# TRY IT
Below are the records; copy exactly the stretch from the line containing "(** C8, as stated, fails" through the line containing "leaves every other", both ends included, and nothing else.

[Saved entries]
----

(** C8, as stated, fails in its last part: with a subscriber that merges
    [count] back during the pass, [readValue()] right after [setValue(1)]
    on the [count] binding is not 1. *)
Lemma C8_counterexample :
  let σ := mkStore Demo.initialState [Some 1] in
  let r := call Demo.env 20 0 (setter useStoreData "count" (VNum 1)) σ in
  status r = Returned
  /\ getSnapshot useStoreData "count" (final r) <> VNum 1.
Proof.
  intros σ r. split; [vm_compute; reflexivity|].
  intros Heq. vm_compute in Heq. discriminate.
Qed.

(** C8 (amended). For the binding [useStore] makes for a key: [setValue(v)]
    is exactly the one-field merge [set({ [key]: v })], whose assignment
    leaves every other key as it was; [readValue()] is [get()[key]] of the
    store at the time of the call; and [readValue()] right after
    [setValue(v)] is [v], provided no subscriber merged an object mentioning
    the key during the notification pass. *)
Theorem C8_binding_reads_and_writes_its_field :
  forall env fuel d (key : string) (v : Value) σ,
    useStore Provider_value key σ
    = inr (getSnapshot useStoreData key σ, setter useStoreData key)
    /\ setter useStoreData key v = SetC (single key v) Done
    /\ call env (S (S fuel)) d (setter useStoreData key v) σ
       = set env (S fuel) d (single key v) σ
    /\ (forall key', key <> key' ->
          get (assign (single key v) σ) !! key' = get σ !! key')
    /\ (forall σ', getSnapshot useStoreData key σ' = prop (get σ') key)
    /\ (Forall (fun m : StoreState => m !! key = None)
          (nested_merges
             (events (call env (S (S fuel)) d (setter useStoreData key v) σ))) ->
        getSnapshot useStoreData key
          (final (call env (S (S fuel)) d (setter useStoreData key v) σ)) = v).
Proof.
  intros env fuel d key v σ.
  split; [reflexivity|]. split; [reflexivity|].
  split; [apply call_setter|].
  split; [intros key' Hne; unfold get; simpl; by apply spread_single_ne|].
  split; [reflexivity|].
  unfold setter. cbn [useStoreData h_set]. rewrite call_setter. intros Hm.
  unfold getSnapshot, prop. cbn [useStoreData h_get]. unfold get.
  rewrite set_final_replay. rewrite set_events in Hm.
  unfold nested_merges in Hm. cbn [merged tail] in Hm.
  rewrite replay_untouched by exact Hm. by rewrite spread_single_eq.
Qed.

----

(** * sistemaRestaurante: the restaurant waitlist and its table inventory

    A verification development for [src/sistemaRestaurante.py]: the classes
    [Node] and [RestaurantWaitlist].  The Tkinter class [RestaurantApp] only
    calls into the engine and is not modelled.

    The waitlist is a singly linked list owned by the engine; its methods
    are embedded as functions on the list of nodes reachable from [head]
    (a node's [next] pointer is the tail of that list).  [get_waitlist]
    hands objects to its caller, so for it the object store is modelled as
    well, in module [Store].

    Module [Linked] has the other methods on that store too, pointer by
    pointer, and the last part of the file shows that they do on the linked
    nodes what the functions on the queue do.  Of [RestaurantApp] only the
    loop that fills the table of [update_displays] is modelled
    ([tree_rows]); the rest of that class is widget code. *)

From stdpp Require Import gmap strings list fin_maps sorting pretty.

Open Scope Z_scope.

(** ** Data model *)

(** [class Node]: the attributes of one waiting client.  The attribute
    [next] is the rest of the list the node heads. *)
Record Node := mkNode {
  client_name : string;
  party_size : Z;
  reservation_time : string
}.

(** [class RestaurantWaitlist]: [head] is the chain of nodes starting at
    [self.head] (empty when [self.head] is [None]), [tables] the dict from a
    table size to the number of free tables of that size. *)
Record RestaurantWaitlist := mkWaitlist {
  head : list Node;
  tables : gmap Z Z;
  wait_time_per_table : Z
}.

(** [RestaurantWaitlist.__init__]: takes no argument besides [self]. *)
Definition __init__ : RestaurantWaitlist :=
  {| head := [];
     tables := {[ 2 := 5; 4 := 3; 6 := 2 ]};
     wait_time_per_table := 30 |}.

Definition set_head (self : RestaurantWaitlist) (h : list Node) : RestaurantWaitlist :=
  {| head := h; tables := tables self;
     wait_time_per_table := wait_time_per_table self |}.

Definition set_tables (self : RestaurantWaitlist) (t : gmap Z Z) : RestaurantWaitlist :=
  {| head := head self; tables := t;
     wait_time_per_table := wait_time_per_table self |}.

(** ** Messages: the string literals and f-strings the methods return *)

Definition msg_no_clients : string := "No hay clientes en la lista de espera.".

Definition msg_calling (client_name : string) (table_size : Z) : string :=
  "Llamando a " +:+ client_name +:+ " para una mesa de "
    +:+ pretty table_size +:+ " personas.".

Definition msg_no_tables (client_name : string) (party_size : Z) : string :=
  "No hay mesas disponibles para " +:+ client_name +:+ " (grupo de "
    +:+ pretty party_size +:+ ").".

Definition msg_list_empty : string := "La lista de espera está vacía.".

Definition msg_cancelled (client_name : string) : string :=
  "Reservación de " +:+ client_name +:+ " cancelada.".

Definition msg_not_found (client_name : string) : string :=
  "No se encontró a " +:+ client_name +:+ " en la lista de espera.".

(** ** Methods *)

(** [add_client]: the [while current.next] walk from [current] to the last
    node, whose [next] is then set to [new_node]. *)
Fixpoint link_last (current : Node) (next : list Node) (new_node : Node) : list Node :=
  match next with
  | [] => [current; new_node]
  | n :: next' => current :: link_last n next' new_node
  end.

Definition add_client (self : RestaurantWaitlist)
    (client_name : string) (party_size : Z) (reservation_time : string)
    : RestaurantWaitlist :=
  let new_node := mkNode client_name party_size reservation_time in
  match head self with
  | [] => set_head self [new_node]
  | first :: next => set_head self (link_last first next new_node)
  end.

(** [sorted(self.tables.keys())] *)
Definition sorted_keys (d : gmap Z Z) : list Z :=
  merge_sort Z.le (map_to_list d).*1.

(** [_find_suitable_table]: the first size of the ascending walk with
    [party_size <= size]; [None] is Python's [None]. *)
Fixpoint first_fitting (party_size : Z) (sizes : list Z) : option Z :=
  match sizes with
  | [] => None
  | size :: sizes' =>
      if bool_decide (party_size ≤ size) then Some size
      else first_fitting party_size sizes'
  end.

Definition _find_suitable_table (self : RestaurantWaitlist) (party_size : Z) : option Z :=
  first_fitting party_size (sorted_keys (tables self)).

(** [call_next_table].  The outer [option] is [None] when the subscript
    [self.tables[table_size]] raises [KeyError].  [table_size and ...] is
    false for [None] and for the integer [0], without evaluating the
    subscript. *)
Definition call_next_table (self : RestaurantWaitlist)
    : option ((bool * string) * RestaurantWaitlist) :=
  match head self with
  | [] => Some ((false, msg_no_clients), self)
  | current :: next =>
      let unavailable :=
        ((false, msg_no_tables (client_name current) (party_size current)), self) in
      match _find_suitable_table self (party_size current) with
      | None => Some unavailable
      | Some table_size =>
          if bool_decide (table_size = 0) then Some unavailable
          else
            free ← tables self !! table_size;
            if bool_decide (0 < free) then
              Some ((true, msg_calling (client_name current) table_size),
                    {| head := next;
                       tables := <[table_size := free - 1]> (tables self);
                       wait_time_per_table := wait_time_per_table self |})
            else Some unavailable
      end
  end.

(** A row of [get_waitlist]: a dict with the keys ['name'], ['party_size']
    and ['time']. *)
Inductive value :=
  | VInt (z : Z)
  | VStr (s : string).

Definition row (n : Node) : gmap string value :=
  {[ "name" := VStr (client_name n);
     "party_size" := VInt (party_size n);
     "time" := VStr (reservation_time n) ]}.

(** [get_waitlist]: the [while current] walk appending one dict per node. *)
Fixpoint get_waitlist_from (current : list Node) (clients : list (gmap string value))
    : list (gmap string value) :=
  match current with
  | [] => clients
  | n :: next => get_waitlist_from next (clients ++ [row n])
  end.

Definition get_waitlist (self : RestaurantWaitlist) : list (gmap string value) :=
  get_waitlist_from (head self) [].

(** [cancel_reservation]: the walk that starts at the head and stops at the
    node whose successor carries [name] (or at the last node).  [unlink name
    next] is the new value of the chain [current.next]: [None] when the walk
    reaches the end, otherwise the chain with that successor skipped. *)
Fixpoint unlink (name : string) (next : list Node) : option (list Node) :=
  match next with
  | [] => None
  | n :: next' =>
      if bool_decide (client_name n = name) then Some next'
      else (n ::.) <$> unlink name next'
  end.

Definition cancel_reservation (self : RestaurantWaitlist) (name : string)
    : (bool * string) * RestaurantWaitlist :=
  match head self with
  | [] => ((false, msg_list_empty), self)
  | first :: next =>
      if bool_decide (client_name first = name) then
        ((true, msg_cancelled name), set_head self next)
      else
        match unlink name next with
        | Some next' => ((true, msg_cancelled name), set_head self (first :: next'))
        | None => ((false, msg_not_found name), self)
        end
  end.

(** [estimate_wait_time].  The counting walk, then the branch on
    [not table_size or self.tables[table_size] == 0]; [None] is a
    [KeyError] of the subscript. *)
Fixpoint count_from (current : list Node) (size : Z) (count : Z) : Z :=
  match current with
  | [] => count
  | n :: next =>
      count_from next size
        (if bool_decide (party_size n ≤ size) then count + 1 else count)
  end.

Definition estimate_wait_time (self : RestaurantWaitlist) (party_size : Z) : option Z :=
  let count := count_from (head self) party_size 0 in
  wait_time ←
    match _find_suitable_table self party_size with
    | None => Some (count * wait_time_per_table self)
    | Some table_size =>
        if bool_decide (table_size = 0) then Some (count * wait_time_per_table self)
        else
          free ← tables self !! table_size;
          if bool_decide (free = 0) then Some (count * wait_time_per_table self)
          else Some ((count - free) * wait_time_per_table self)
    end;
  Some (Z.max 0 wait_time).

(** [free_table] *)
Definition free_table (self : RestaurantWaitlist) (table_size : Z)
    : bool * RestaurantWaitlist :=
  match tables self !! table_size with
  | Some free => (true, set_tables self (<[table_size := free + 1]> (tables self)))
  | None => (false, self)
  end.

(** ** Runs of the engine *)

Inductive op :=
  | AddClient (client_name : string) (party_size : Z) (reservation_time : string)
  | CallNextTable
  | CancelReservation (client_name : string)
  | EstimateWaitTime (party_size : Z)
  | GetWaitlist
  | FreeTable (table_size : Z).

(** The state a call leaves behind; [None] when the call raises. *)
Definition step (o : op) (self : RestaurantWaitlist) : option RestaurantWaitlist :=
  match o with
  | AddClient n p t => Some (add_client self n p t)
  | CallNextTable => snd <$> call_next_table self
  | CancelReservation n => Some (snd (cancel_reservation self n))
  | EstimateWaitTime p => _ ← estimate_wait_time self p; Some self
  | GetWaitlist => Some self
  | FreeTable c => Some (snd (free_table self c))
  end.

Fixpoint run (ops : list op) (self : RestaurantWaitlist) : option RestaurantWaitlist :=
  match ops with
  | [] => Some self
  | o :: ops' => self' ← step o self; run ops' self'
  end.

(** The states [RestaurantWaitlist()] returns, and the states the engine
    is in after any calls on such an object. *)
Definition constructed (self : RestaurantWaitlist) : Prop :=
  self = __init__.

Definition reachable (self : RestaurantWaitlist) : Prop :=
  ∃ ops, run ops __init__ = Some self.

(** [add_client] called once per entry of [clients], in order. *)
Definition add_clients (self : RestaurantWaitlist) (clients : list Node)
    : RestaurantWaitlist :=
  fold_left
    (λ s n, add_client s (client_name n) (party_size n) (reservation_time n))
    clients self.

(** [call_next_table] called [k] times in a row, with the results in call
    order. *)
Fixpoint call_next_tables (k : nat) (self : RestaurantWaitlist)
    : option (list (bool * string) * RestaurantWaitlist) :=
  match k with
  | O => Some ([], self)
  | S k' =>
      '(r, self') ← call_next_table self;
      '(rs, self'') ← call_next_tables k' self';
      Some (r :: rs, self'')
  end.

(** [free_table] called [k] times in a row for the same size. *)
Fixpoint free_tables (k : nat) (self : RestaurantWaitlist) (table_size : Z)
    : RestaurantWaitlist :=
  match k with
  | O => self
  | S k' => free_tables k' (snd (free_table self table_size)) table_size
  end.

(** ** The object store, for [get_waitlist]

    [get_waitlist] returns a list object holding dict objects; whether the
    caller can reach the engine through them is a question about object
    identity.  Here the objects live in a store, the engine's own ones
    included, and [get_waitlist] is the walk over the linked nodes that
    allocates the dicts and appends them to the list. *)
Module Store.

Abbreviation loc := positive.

----

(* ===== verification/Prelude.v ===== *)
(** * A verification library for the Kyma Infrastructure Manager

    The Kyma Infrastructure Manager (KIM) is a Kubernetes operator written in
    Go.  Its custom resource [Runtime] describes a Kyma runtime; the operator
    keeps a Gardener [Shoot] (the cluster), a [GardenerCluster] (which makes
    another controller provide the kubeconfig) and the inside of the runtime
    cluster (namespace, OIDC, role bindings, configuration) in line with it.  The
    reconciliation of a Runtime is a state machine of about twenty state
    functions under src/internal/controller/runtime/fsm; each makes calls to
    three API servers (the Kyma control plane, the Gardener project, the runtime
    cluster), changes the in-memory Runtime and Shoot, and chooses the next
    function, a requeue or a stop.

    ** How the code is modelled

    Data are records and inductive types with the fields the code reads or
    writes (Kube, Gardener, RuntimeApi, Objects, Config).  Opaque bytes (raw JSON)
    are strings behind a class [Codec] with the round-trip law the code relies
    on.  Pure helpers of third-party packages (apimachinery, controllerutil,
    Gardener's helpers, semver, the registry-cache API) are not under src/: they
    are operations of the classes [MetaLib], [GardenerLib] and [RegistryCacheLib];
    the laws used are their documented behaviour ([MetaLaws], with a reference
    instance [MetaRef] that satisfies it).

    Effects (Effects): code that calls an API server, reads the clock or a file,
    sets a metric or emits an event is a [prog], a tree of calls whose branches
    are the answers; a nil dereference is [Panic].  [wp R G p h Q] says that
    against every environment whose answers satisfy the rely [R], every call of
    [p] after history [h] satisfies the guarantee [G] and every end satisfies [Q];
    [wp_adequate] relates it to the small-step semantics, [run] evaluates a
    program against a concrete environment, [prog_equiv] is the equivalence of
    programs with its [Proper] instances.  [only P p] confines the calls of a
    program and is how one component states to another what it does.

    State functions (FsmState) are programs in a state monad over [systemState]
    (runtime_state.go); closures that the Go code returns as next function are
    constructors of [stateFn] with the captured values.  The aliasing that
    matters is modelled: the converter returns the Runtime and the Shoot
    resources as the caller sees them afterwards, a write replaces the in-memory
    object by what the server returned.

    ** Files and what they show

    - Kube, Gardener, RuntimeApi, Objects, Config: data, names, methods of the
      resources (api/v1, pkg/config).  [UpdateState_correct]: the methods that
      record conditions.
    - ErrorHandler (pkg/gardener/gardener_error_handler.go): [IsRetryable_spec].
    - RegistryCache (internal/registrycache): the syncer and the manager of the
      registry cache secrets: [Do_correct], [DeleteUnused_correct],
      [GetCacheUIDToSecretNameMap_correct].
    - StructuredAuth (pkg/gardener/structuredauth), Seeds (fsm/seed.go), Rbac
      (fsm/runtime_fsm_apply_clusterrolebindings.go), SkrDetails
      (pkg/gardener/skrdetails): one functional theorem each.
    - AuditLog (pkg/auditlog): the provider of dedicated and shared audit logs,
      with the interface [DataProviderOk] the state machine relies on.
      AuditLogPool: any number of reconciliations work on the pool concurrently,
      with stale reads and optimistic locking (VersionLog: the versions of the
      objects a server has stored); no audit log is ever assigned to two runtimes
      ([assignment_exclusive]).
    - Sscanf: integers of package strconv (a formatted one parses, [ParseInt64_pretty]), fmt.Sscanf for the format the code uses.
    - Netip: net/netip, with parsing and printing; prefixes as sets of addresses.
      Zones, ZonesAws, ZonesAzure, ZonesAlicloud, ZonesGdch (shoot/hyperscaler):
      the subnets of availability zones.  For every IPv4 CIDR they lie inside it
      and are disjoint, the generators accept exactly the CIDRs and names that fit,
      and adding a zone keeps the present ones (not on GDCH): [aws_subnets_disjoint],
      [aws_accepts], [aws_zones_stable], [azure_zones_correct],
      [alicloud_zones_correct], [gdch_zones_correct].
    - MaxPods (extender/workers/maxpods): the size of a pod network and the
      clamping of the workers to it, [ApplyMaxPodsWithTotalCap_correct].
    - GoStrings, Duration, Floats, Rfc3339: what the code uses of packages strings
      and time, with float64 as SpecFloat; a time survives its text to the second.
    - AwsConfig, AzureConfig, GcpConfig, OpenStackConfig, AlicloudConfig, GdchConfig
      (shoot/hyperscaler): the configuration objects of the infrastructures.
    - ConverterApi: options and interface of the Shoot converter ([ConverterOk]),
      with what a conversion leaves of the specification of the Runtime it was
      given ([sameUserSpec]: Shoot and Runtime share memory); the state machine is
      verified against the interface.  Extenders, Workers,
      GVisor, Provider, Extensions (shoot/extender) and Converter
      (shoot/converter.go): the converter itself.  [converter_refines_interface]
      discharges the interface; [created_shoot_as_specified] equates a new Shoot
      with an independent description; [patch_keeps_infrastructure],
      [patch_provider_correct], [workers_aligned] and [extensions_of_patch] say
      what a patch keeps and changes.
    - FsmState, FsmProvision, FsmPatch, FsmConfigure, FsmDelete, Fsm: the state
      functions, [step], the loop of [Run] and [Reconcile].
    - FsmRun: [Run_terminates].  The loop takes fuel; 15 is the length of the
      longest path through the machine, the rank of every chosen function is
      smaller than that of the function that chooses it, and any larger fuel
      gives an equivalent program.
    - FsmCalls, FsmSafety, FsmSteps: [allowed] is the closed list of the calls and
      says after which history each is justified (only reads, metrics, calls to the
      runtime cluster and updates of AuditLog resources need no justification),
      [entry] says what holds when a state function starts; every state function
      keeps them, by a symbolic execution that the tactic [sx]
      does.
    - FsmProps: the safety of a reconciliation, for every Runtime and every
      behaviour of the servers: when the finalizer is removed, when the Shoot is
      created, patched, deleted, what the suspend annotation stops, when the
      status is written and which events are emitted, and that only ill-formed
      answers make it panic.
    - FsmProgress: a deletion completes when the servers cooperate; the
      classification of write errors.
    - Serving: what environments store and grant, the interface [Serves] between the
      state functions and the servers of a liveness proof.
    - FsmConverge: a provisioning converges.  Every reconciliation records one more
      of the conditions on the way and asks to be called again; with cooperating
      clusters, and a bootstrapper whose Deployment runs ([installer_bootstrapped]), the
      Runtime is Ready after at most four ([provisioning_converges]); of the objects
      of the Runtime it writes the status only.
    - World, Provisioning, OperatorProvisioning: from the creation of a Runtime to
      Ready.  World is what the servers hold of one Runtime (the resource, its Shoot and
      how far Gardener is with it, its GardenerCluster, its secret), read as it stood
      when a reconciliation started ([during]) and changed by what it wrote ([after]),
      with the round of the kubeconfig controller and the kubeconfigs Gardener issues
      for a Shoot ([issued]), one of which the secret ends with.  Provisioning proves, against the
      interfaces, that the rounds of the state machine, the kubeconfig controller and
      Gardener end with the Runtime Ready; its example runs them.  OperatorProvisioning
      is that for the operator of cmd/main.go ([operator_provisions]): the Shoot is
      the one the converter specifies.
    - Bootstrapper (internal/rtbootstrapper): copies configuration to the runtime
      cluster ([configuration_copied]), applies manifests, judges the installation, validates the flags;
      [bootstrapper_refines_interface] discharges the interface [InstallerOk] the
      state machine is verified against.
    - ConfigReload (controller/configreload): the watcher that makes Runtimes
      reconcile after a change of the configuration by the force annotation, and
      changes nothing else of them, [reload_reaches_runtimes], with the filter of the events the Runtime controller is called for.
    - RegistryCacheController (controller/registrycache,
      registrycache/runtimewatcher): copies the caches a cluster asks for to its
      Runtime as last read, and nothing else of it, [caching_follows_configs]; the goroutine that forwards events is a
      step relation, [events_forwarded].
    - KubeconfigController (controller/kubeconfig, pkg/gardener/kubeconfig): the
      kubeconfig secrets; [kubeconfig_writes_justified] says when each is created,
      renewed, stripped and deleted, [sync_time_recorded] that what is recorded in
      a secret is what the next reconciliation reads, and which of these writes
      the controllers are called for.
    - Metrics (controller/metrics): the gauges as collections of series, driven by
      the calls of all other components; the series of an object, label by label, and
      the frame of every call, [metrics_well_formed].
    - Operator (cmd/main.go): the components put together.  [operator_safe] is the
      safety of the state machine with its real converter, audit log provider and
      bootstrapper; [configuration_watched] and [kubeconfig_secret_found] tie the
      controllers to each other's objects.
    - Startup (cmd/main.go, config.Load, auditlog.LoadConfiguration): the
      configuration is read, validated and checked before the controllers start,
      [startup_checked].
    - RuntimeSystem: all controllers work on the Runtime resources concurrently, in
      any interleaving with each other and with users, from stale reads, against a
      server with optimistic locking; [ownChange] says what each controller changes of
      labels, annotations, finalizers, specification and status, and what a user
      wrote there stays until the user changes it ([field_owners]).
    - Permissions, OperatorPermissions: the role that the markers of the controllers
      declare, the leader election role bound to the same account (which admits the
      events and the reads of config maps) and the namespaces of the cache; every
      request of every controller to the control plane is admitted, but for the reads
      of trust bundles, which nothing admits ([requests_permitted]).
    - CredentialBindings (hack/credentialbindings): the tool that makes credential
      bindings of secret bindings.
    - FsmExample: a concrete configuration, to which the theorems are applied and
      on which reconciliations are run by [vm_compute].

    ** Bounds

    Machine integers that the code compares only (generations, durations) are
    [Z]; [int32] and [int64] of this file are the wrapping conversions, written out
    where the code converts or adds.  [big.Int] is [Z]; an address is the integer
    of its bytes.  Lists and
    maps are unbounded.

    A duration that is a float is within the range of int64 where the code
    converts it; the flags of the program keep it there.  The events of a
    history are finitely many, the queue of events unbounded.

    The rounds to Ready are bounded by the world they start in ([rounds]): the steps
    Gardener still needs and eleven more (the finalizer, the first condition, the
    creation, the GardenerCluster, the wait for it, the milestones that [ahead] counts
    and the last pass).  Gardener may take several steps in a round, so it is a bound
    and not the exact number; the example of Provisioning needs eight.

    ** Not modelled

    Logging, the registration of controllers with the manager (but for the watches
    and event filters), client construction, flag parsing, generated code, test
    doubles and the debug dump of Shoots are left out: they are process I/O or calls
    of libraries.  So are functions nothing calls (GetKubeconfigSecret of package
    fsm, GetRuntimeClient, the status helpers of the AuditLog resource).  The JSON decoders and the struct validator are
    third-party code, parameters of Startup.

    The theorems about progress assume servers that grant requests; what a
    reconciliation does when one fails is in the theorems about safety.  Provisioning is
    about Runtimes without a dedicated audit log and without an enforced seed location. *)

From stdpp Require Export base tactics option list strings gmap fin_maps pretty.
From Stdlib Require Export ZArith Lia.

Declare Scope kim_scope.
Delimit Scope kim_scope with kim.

----

# OUTPUT FOR THIS TASK
(** C8, as stated, fails in its last part: with a subscriber that merges
    [count] back during the pass, [readValue()] right after [setValue(1)]
    on the [count] binding is not 1. *)
Lemma C8_counterexample :
  let σ := mkStore Demo.initialState [Some 1] in
  let r := call Demo.env 20 0 (setter useStoreData "count" (VNum 1)) σ in
  status r = Returned
  /\ getSnapshot useStoreData "count" (final r) <> VNum 1.
Proof.
  intros σ r. split; [vm_compute; reflexivity|].
  intros Heq. vm_compute in Heq. discriminate.
Qed.

(** C8 (amended). For the binding [useStore] makes for a key: [setValue(v)]
    is exactly the one-field merge [set({ [key]: v })], whose assignment
    leaves every other key as it was; [readValue()] is [get()[key]] of the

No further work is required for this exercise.